Lemma match_loop_exit fuel ms hs consume ms' hs' consume' :
  match_loop fuel ms hs consume = Exit ms' hs' consume' -> ms' = [] \/ hs' = [].
Proof.
  revert ms hs consume. induction fuel as [|fuel IH]; intros ms hs consume; [done|].
  destruct ms as [|m ms], hs as [|h hs]; cbn [match_loop];
    try (intros [= <- <- <-]; by auto).
  destruct (is_wild m); [destruct (skip_wild (m :: ms)) as [[star n] rest]; apply IH|].
  repeat case_decide; try done; apply IH.
Qed.

(** A mask only matches hosts it stands for: when [isMatch] answers true
    the host is in the relation [glob] of the mask, where [?] is at most one
    character and [*] is any number. *)
Theorem isMatch_sound hs ms : isMatch hs ms = true -> glob ms hs.
Proof.
  unfold isMatch. destruct ms as [|m ms].
  { intros H%bool_decide_eq_true. destruct hs; [constructor|done]. }
  destruct (match_loop _ _ _ _) as [ms' hs' consume'| |] eqn:E; [|done..].
  rewrite negb_true_iff, orb_false_iff, !bool_decide_eq_false. intros [Hm Hc].
  assert (pending 0 (m :: ms) hs) as (a & b & -> & Ha & Hg).
  { eapply match_loop_sound; [exact E|].
    pose proof (match_loop_exit _ _ _ _ _ _ _ E) as Hex.
    assert ((skip_wild ms').2 = []) as Hs by (destruct (skip_wild ms').2; [done|cbn in Hm; lia]).
    exists hs', []. rewrite app_nil_r. split_and!; [done| |].
    - case_bool_decide; lia.
    - by destruct (skip_wild_all ms' [] Hs). }
  destruct a; [done|cbn in Ha; lia].
Qed.

Lemma isMatch_sound_witness : glob (bs "n?ck!*@h*") (bs "nick!user@host").
Proof. apply isMatch_sound. by vm_compute. Defined.

(** The loop of [isMatch] ends: every iteration advances one of the two
    indices, so the sum of the lengths is fuel enough. *)
Theorem match_loop_terminates hs ms :
  match_loop (S (length ms + length hs)) ms hs 0 <> OutOfFuel.
Proof. apply match_loop_fuel. lia. Qed.

(** ** Where the matcher is complete, and where it is not *)

Lemma match_loop_mono fuel fuel' ms hs consume :
  fuel <= fuel' -> match_loop fuel ms hs consume <> OutOfFuel ->
  match_loop fuel' ms hs consume = match_loop fuel ms hs consume.
Proof.
  revert fuel' ms hs consume. induction fuel as [|fuel IH]; intros fuel' ms hs consume Hf; [done|].
  destruct fuel' as [|fuel']; [lia|].
  destruct ms as [|m ms], hs as [|h hs]; cbn [match_loop]; try done.
  destruct (is_wild m); [destruct (skip_wild (m :: ms)) as [[star n] rest]; apply IH; lia|].
  repeat case_decide; try done; apply IH; lia.
Qed.

(** The loop with fuel enough, and its equations. *)
Definition run (ms hs : bytes) (consume : Z) : loop_result :=
  match_loop (S (length ms + length hs)) ms hs consume.

Lemma run_fuel fuel ms hs consume :
  length ms + length hs < fuel -> match_loop fuel ms hs consume = run ms hs consume.
Proof. intros H. apply match_loop_mono; [lia|]. apply match_loop_fuel. lia. Qed.

Lemma run_eq m ms hs consume :
  is_wild m = false -> run (m :: ms) (m :: hs) consume = run ms hs 0.
Proof.
  intros Hm. unfold run at 1. cbn [match_loop]. rewrite Hm, decide_True by done.
  apply run_fuel. cbn. lia.
Qed.

Lemma run_skip m ms h hs consume :
  is_wild m = false -> h <> m -> (consume < 0)%Z ->
  run (m :: ms) (h :: hs) consume = run (m :: ms) hs (consume - 1).
Proof.
  intros Hm Hh Hc. unfold run at 1. cbn [match_loop].
  rewrite Hm, decide_False, decide_True by (done || lia). apply run_fuel. cbn. lia.
Qed.

Lemma run_star m ms h hs consume :
  is_wild m = false ->
  run ("*"%char :: m :: ms) (h :: hs) consume = run (m :: ms) (h :: hs) (-1).
Proof.
  intros Hm. unfold run at 1. cbn [match_loop].
  replace (skip_wild ("*"%char :: m :: ms)) with (true, 1, m :: ms)
    by (cbn; by rewrite Hm).
  cbn [is_wild]. rewrite run_fuel; [done|cbn; lia].
Qed.

(** A star followed by a literal stops at the literal's first occurrence. *)
Lemma run_star_literal m ms a b consume :
  is_wild m = false -> m ∉ a ->
  run ("*"%char :: m :: ms) (a ++ m :: b) consume = run ms b 0.
Proof.
  intros Hm Ha.
  assert (forall z, (z < 0)%Z -> run (m :: ms) (a ++ m :: b) z = run ms b 0) as H.
  { induction a as [|c a IH]; intros z Hz; cbn [app]; [by apply run_eq|].
    rewrite run_skip by set_solver. apply IH; [set_solver|lia]. }
  destruct a as [|c a]; cbn [app] in *; rewrite run_star by done; apply H; lia.
Qed.

Lemma run_literal h :
  Forall (fun c => is_wild c = false) h -> run h h 0 = Exit [] [] 0.
Proof. induction 1 as [|c h Hc _ IH]; [done|]. by rewrite run_eq. Qed.

(** The mask [*!*@host]: everyone from one host. *)
Definition host_mask (h : bytes) : bytes := bs "*!*@" ++ h.

(** The usual host ban is complete: [*!*@h] matches every full host with
    the host name [h], provided the nick has no [!] and the user name no
    [@]. *)
Theorem isMatch_host_mask n u h :
  "!"%char ∉ n -> "@"%char ∉ u -> Forall (fun c => is_wild c = false) h ->
  isMatch (fullhost n u h) (host_mask h) = true.
Proof.
  intros Hn Hu Hh. unfold isMatch, host_mask. cbn [bs String.list_ascii_of_string app].
  change (match_loop _ ?m ?s 0) with (run m s 0).
  unfold fullhost. rewrite !run_star_literal by done. by rewrite run_literal.
Qed.

Lemma isMatch_host_mask_witness :
  isMatch (fullhost (bs "bob") (bs "~b") (bs "example.org")) (host_mask (bs "example.org")) = true.
Proof. apply isMatch_host_mask; decide_now. Defined.

(** The matcher does not backtrack: the host [abbc] is one the mask
    [*bc] stands for, and [isMatch] refuses it. *)
Theorem isMatch_incomplete :
  glob (bs "*bc") (bs "abbc") /\ isMatch (bs "abbc") (bs "*bc") = false.
Proof.
  split; [|by vm_compute]. do 2 apply glob_s1. apply glob_s0.
  by repeat constructor.
Qed.
(* ===== verification/Client.v ===== *)
(** * Package inet: the connection (inet/client.go)

    Three parts of [IrcClient]: the flood protection and the goroutine [pump]
    that writes, the goroutine [siphon] that cuts what is read into messages,
    and the reader and writer methods.  A [time.Time] is a number of
    nanoseconds since the zero time; a [time.Duration] is a 64-bit integer
    whose operations wrap.  The connection is not part of this code: what its
    [Read] and [Write] return is given to the steps as data, and an error is
    the text it prints. *)

From Stdlib Require Import Floats.SpecFloat.
From S2P Require Import Prelude GoStrings Queue.

(** ** Errors *)

(** inet/client.go [ClientError] *)
Record ClientError := { Socket : option bytes; Pump : option bytes; Siphon : option bytes }.

(** inet/client.go [ClientError.CheckNeeded] *)
Definition CheckNeeded (c : ClientError) : option ClientError :=
  match c.(Pump), c.(Siphon), c.(Socket) with
  | None, None, None => None
  | _, _, _ => Some c
  end.

(** inet/client.go [ClientError.Error] *)
Definition ClientError_Error (c : ClientError) : bytes :=
  let b := match c.(Socket) with None => [] | Some e => bs "Socket: " ++ e end in
  let wrote := match c.(Socket) with None => false | Some _ => true end in
  let b := match c.(Pump) with
           | None => b
           | Some e => b ++ (if wrote then bs " || " else []) ++ bs "Pump: " ++ e
           end in
  let wrote := wrote || match c.(Pump) with None => false | Some _ => true end in
  match c.(Siphon) with
  | None => b
  | Some e => b ++ (if wrote then bs " || " else []) ++ bs "Siphon: " ++ e
  end.

(** ** The client *)

(** inet/client.go:19-19 [bufferSize] *)
Definition bufferSize : nat := 16348.
(** inet/client.go:23-23 [defaultTimeScale] *)
Definition defaultTimeScale : Z := 1000000000.
(** inet/client.go:28-28 [pong] *)
Definition pong : bytes := bs "PONG".
Definition CRLF : bytes := [byte_of 13; byte_of 10].
(** inet/client.go:30-30 [ping] *)
Definition ping : bytes := bs "PING :ping" ++ CRLF.
Definition arg (ev : Event) (i : nat) : bytes := default [] (ev.(Args) !! i).

(** One name of a names reply: a symbol in front of it is taken off. *)
Definition listed_nick (s : State) (name : bytes) : bytes :=
  match name with
  | c :: rest => if decide (Exists (fun i => i.2 = code c) s.(sumodes).(modeInfo)) then rest else name
  | [] => name
  end.
Definition w_listed (u : UserModeKinds) (channel : bytes) (w : world) (name : bytes) : world :=
  let nick := match name with
              | c :: rest => if decide (Exists (fun i => i.2 = code c) u.(modeInfo)) then rest else name
              | [] => name end in
  w_enter (nick_key nick) (ToLower channel) (w_see nick w).

Definition who_host (ev : Event) : bytes := arg ev 5 ++ bs "!" ++ arg ev 2 ++ bs "@" ++ arg ev 3.

(** The host of a welcome: the last word of the greeting, or the nick the
    server addresses. *)
Definition welcome_host (ev : Event) : bytes :=
  let h := default [] (last (Fields (arg ev 1))) in
  if ContainsRune h (code "!") && ContainsRune h (code "@") then h else arg ev 0.

(** What an event does to the world, given the client's own user and the
    table of user modes. *)
Definition world_handle (self : option User) (um : UserModeKinds) (ev : Event) (w : world) : world :=
  let named n := bool_decide (ev.(Name) = n) in
  let from_self := bool_decide (Some ev.(Sender) = host <$> self) in
  let sender := nick_key ev.(Sender) in
  if named NICK then w_rename (ToLower (SplitHost ev).1.1) (ToLower (arg ev 0)) w else
  if named JOIN then
    w_enter sender (ToLower (arg ev 0)) (if from_self then w_add_chan (ToLower (arg ev 0)) w else w) else
  if named PART then
    if from_self then w_remove_chan (ToLower (arg ev 0)) w else w_leave sender (ToLower (arg ev 0)) w else
  if named QUIT then if from_self then w else w_remove_user sender w else
  if named KICK then
    if bool_decide (Some (arg ev 1) = User_Nick <$> self) then w_remove_chan (ToLower (arg ev 0)) w
    else w_leave (nick_key (arg ev 1)) (ToLower (arg ev 0)) w else
  if named MODE then w else
  if named TOPIC then w else
  if named RPL_TOPIC then w else
  if named PRIVMSG || named NOTICE then
    match IsTargetChan ev with
    | Ret true => w_enter sender (ToLower (arg ev 0)) w
    | _ => w
    end else
  if named RPL_WELCOME then w_add_user (nick_key (welcome_host ev)) w else
  if named RPL_NAMREPLY then foldl (w_listed um (arg ev 2)) w (Fields (arg ev 3)) else
  if named RPL_WHOREPLY then w_enter (nick_key (who_host ev)) (ToLower (arg ev 1)) (w_see (who_host ev) w)
  else w.
Definition has_any (x : Access) : bool :=
  bool_decide (0 < x.(Level))%Z || bool_decide (0 < x.(Flags))%Z.

(** data/stored_user.go [StoredUser.String] *)
Definition StoredUser_String {RO : RangeOrder bytes} (a : StoredUser) (network channel : bytes) : bytes :=
  let st := ([], false) in
  let st := match a.(su_Global) with
            | Some x => if has_any x then (bs "G(" ++ Access_String (Some x) ++ bs ")", true) else st
            | None => st end in
  let st := match GetNetwork a network with Some srv => piece st (bs "S") srv | None => st end in
  let network := ToLower network in
  let channel := ToLower channel in
  let st :=
    match a.(su_Channel) !! network with
    | Some chsrv =>
      match channel with
      | [] => foldl (fun st (p : bytes * Access) =>
                if bool_decide (Level p.2 = 0%Z) && bool_decide (Flags p.2 = 0%Z) then st
                else piece st p.1 p.2) st (range chsrv)
      | _ => match chsrv !! channel with
             | Some ch => if has_any ch then piece st channel ch else st
             | None => st end
      end
    | None => st
    end in
  if st.2 then st.1 else none.

(** ** Lemmas *)

Lemma existsb_orb_ext {A} (f g h : A -> bool) l :
  (forall x, f x = g x || h x) -> existsb f l = existsb g l || existsb h l.
Proof.
  intros H. induction l as [|x l IH]; cbn; [done|]. rewrite H, IH. by destruct (g x), (h x), (existsb g l).
Qed.

Lemma existsb_concat {A} (f : A -> bool) ls : existsb (existsb f) ls = existsb f (concat ls).
Proof. induction ls as [|l ls IH]; cbn; [done|]. by rewrite existsb_app, IH. Qed.

Lemma existsb_compose {A B} (f : B -> bool) (g : A -> B) l : existsb (fun x => f (g x)) l = existsb f (map g l).
Proof. induction l as [|x l IH]; cbn; [done|]. by rewrite IH. Qed.

(** The mask the code tests with and the loop over the letters agree. *)
Lemma flag_mask x flags :
  bool_decide (Z.land (getFlagBits flags) x.(Flags) <> 0%Z) = Access_HasFlags x flags.
Proof.
  unfold Access_HasFlags. rewrite (existsb_compose (existsb (Access_HasFlag x)) runes), existsb_concat.
  fold (flag_runes flags). apply eq_bool_prop_intro.
  rewrite !Is_true_true, bool_decide_eq_true, existsb_exists. split.
  - intros Hne. destruct (decide (Exists (fun r => Access_HasFlag x r = true) (flag_runes flags))) as [H|H].
    + apply Exists_exists in H as (r & Hr & H). exists r. by rewrite <- list_elem_of_In.
    + exfalso. apply Hne, Z.bits_inj'. intros i Hi. rewrite Z.land_spec, Z.bits_0.
      rewrite getFlagBits_testbit by done. apply not_true_iff_false. intros [H1 H2]%andb_true_iff.
      apply existsb_exists in H1 as (r & Hr & E%bool_decide_eq_true). apply list_elem_of_In in Hr.
      apply H, Exists_exists. exists r. split; [done|]. rewrite HasFlag_index, E; [done|].
      pose proof (flag_runes_are_runes flags) as HF. rewrite Forall_forall in HF. by apply HF.
  - intros (r & Hr & H). apply list_elem_of_In in Hr.
    pose proof (flag_runes_are_runes flags) as HF. rewrite Forall_forall in HF.
    rewrite HasFlag_index in H by by apply HF. destruct (flag_index r) as [i|] eqn:E; [|done].
    pose proof (proj1 (flag_letter_index _ _ E)) as Hi. intros H0.
    assert (Z.testbit (Z.land (getFlagBits flags) (Flags x)) i = true) as Ht.
    { rewrite Z.land_spec, H, andb_true_r, getFlagBits_testbit by lia.
      rewrite (existsb_flag r i) by done. by apply bool_decide_eq_true. }
    by rewrite H0, Z.bits_0 in Ht.
Qed.

Lemma HasFlags_or a n c fs :
  HasFlags a n c fs = HasGlobalFlags a fs || HasNetworkFlags a n fs || HasChannelFlags a n c fs.
Proof.
  unfold HasFlags, HasGlobalFlags, HasNetworkFlags, HasChannelFlags, GetNetwork, GetChannel, on_access.
  destruct (su_Global a), (su_Network a !! ToLower n), (su_Channel a !! ToLower n) as [ch|]; cbn;
    try (destruct (ch !! ToLower c)); rewrite ?flag_mask; cbn;
    repeat match goal with |- context [Access_HasFlags ?x fs] => destruct (Access_HasFlags x fs) end; done.
Qed.

Lemma HasLevel_or a n c l :
  HasLevel a n c l = HasGlobalLevel a l || HasNetworkLevel a n l || HasChannelLevel a n c l.
Proof.
  unfold HasLevel. by destruct (HasGlobalLevel a l), (HasNetworkLevel a n l), (HasChannelLevel a n c l).
Qed.
(** A handler of every event gets a call for every message that can be
    delivered, one and no more. *)
Lemma resolve_returns c h ev :
  deliverable ev -> exists k, resolveHandler c h ev = Ret k /\
    (h.(implements) EventHandler = true -> is_Some k).
Proof.
  intros (Ha & Hi & Hm). unfold resolveHandler.
  assert (forall (m : go (option call)), (exists k, m = Ret k) ->
    exists k, (handled ← m; match handled with Some _ => Ret handled
      | None => try_call h EventHandler (Ret true) None (Ret None) end) = Ret k /\
      (implements h EventHandler = true -> is_Some k)) as Hfin.
  { intros m [k ->]. cbn. destruct k as [k|]; [by eexists|].
    unfold try_call. destruct (implements h EventHandler); cbn; by eexists. }
  apply Hfin. clear Hfin.
  pose proof (fun b => shouldDispatch_returns c b ev Ha Hi) as Hs.
  destruct (_ || _); [|by eexists].
  destruct (decide (2 <= length (Args ev))) as [H2|H2]; cbn.
  - destruct (lookup_lt_is_Some_2 (Args ev) 1 ltac:(lia)) as [msg Hmsg].
    assert (Message ev = Ret msg) as E by by apply index_Ret.
    destruct (Hm _ Hmsg) as [Hne Hlone]. rewrite E. cbn.
    destruct (IsCTCPString_returns msg Hne) as [b Hb]. rewrite Hb. cbn.
    assert (b = true -> exists td, CTCPunpackString msg = Ret td) as Ht.
    { intros ->. apply CTCPunpackString_returns. destruct msg as [|x [|y msg]]; [done| |cbn; lia].
      exfalso. apply Hlone. unfold IsCTCPString, IsCTCP in Hb. cbn in Hb.
      case_bool_decide; [by subst|done]. }
    destruct b; case_decide; unfold dispatchCTCP, dispatchCTCPReply, dispatchPrivmsg, dispatchNotice;
      rewrite ?E, ?bind_Ret; try (destruct (Ht eq_refl) as [td ->]; rewrite bind_Ret);
      repeat (apply try_call_returns; [eauto|]); eauto.
  - case_decide; unfold dispatchPrivmsg, dispatchNotice;
      repeat (apply try_call_returns; [eauto|]); eauto.
Qed.
(** dispatch/cmd/event.go [Event.FindAccessByUser]: the stored user, the user
    and the error, and the store *)
Definition FindAccessByUser (store : option Store.Store) (server nickOrUser : bytes)
    : go ((ptr * ptr * option bytes) * option Store.Store) :=
  match store with
  | None => Ret ((None, None, Some errMsgStoreDisabled), store)
  | Some s =>
    c ← index nickOrUser 0;
    if decide (c = "*"%char) then
      if decide (length nickOrUser = 1) then Ret ((None, None, Some errMsgMissingUsername), store) else
      let uname := drop 1 nickOrUser in
      let '((access, err), s) := Store.FindUser s uname in
      Ret (match access, err with
           | None, _ => (None, None, Some (Sprintf errFmtUserNotRegistered [VString uname]))
           | Some _, Some e => (access, None, Some (Sprintf errFmtInternal [VOther (bs "error") e]))
           | Some _, None => (access, None, None)
           end, Some s)
    else
      match state with
      | None => Ret ((None, None, Some errMsgStateDisabled), store)
      | Some st =>
        match State.GetUser st nickOrUser with
        | None => Ret ((None, None, Some (Sprintf errFmtUserNotFound [VString nickOrUser])), store)
        | Some l =>
          u ← deref (st.(uheap) !! l);
          Ret (match Store.GetAuthedUser s server (Host u) with
               | None => (None, Some l, Some (Sprintf errFmtUserNotAuthed [VString nickOrUser]))
               | Some a => (Some a, Some l, None)
               end, store)
        end
      end
  end.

══════════

### [Task statement]
Would you print exactly and only the lines of the material above that run from the line with "[k|]; [by eexists|]." through the line with "destruct (decide (2", both included?

### [Response area]
  { intros m [k ->]. cbn. destruct k as [k|]; [by eexists|].
    unfold try_call. destruct (implements h EventHandler); cbn; by eexists. }
  apply Hfin. clear Hfin.
  pose proof (fun b => shouldDispatch_returns c b ev Ha Hi) as Hs.
  destruct (_ || _); [|by eexists].
  destruct (decide (2 <= length (Args ev))) as [H2|H2]; cbn.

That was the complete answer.